Così nelle opere di Carlo Staurini è rinvenibile un autentico prolungato interesse per la natura, soprattutto per il mondo degli animali, spesso restituiti sulla tela con nitida precisione ma, anche, in posture o contesti antropomorfi, cui si associa un altrettanto autentico e prolungato studio della Storia dell’Arte, che dissemina in molte opere dell’autore triestino immagini-culto dei grandi maestri del passato, da Vermeer a Michelangelo, da Escher a Grant Wood. Operazione di recupero ed omaggio compiuto con l’umiltà del copista, ma anche con l’ironia dissacrante di chi intende “reinventare” capolavori del passato inserendoli in surreali contesti che – lungi da intenzioni irridenti – testimoniano al contrario di una partecipe attenzione per quanto di grande ci ha preceduto, dalla Nike di Samotracia alla volta della Sistina.

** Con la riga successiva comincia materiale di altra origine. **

(** * errbag: a collector of multiple errors

    A shallow embedding of the Go package [errbag] (the revision with
    [New], [stash], [Defer] and [Return]).  Collectors live in a heap and
    are referred to by address, because the program compares them by
    pointer identity ([eb != oeb]) and mutates them in place. *)

From Stdlib Require Import String Ascii DecimalString DecimalNat.
From Stdlib Require Sorting.Sorted.
From stdpp Require Import gmap strings list fin_maps.

Module errbag.

(** ** Values *)

(** A value of Go's [error] interface.
    - [ErrNil] is the nil interface value.
    - [ErrLeaf id text] is any value that does not satisfy [errBagger]
      ([errors.New], [fmt.Errorf], a wrapped error ...); [id] is its identity
      and [text] what its [Error] method returns.
    - [ErrBagger depth p] is a value that satisfies [errBagger] and whose
      [errBag] method returns the collector at address [p]: the pointer
      [*ErrorBag] itself when [depth = 0], and a type that embeds it through
      [depth] levels otherwise ([*myErrorBag], [*otherThing] in the tests).
    Interface values that hold a nil collector pointer are not modelled. *)
Inductive error : Type :=
| ErrNil
| ErrLeaf (id : nat) (text : string)
| ErrBagger (depth : nat) (p : nat).

#[global] Instance error_eq_dec : EqDecision error.
Proof. solve_decision. Defined.

(** [type ErrorFunc = func() error].  A function value is either nil
    ([None]) or a closure, named by an identifier; what the closure does
    when called is given by the environment [call] below. *)
Definition ErrorFunc : Type := option nat.

(** [type ErrorWrapper interface { WrapError(err error) error }] *)
Record ErrorWrapper : Type := { WrapError : error -> error }.

(** [type ErrorBag struct { errs []error; wrapper ErrorWrapper; defers []ErrorFunc }] *)
Record ErrorBag : Type := mkErrorBag {
  errs : list error;
  wrapper : option ErrorWrapper;
  defers : list ErrorFunc
}.

(** [new(ErrorBag)] *)
Definition zero_ErrorBag : ErrorBag :=
  {| errs := []; wrapper := None; defers := [] |}.

Definition set_errs (b : ErrorBag) (l : list error) : ErrorBag :=
  {| errs := l; wrapper := wrapper b; defers := defers b |}.

(** An element of a variadic [...interface{}] parameter: the nil interface,
    an [error], an [ErrorFunc], or a value of any other type. *)
Inductive item : Type :=
| ItemNil
| ItemError (v : error)
| ItemFunc (v : ErrorFunc)
| ItemOther.

(** [AsErrorBag]: the collector behind [err], or nil. *)
Definition AsErrorBag (err : error) : option nat :=
  match err with
  | ErrBagger _ p => Some p
  | _ => None
  end.

(** A [*ErrorBag] converted to the [error] interface ([return eb]). *)
Definition as_error (eb : nat) : error := ErrBagger 0 eb.

(** [fmt.Sprintf("%d", n)] for a length. *)
Definition decimal (n : nat) : string :=
  NilEmpty.string_of_uint (Nat.to_uint n).

(** ** The state and the monad of the program *)

(** The result of running a piece of the program: it returns, it panics, or
    the model runs out of fuel (the recursion of [add] and [Merge] through
    collectors stored in collectors need not end). *)
Inductive outcome (A : Type) : Type :=
| Done (a : A)
| Panic
| OutOfFuel.
Arguments Done {A} a.
Arguments Panic {A}.
Arguments OutOfFuel {A}.

Section Model.

(** Closures act on a world of their own (files to close, counters ...);
    they do not touch collectors.  [call f w] is the world after closure
    [f] ran in [w], and the error it returned. *)
Context {World : Type} (call : nat -> World -> World * error).

Record State : Type := mkState {
  bags : gmap nat ErrorBag;   (* the collectors, by address *)
  world : World;              (* what closures read and write *)
  invoked : list nat          (* the closures called so far, oldest first *)
}.

Definition M (A : Type) : Type := State -> outcome (A * State).

Definition ret {A} (a : A) : M A := fun s => Done (a, s).

Definition bind {A B} (c : M A) (k : A -> M B) : M B :=
  fun s =>
    match c s with
    | Done (a, s') => k a s'
    | Panic => Panic
    | OutOfFuel => OutOfFuel
    end.

Definition panic {A} : M A := fun _ => Panic.
Definition out_of_fuel {A} : M A := fun _ => OutOfFuel.

Notation "x <- c ;; k" := (bind c (fun x => k))
  (at level 100, c at next level, right associativity).
Notation "c ;;; k" := (bind c (fun _ => k))
  (at level 100, right associativity).

(** Reading the struct behind a pointer; a nil or dangling pointer panics. *)
Definition load (eb : nat) : M ErrorBag :=
  fun s => match bags s !! eb with
           | Some b => Done (b, s)
           | None => Panic
           end.

Definition store (eb : nat) (b : ErrorBag) : M unit :=
  fun s => Done (tt, {| bags := <[eb := b]> (bags s);
                        world := world s; invoked := invoked s |}).

(** [new(ErrorBag)] *)
Definition alloc : M nat :=
  fun s => let eb := fresh (dom (bags s)) in
           Done (eb, {| bags := <[eb := zero_ErrorBag]> (bags s);
                        world := world s; invoked := invoked s |}).

(** Calling the closure [f]. *)
Definition invoke (f : nat) : M error :=
  fun s => let (w, r) := call f (world s) in
           Done (r, {| bags := bags s; world := w;
                       invoked := invoked s ++ [f] |}).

Gabriella Dipietro declina al femminile un’analoga passione per la cultura, che si esercita però in buona parte delle sue opere – e in particolare in quasi tutte quelle esibite in quest’occasione – entro suggestioni derivanti dalla lettura di testi letterari o teatrali in cui l’attenzione è rivolta alla figura umana, quasi sempre femminile, protagonista assoluta dei dipinti. Il saldo ancoraggio delle visioni rappresentate sulle tele a personaggi e circostanze della più alta tradizione letteraria espande, per così dire, il contenuto emozionale dell’opera che implicitamente chiama al suo fianco Euripide, o Ibsen o chi per loro, in tal modo dilatandosi ben al di là delle cornici che ne delimitano il perimetro. Nei soli due casi in cui viene meno questo rapporto simbiotico tra opera pittorica e opera letteraria, nei ritratti cioè della madre, è l’intensità dell’affetto e la saldezza del vincolo emotivo che parlano direttamente a chi guarda, senza la necessità di citare testi di poesia, per l’universalità della condizione di chi gode o ha goduto dell’intenso rapporto tra madre e figlio.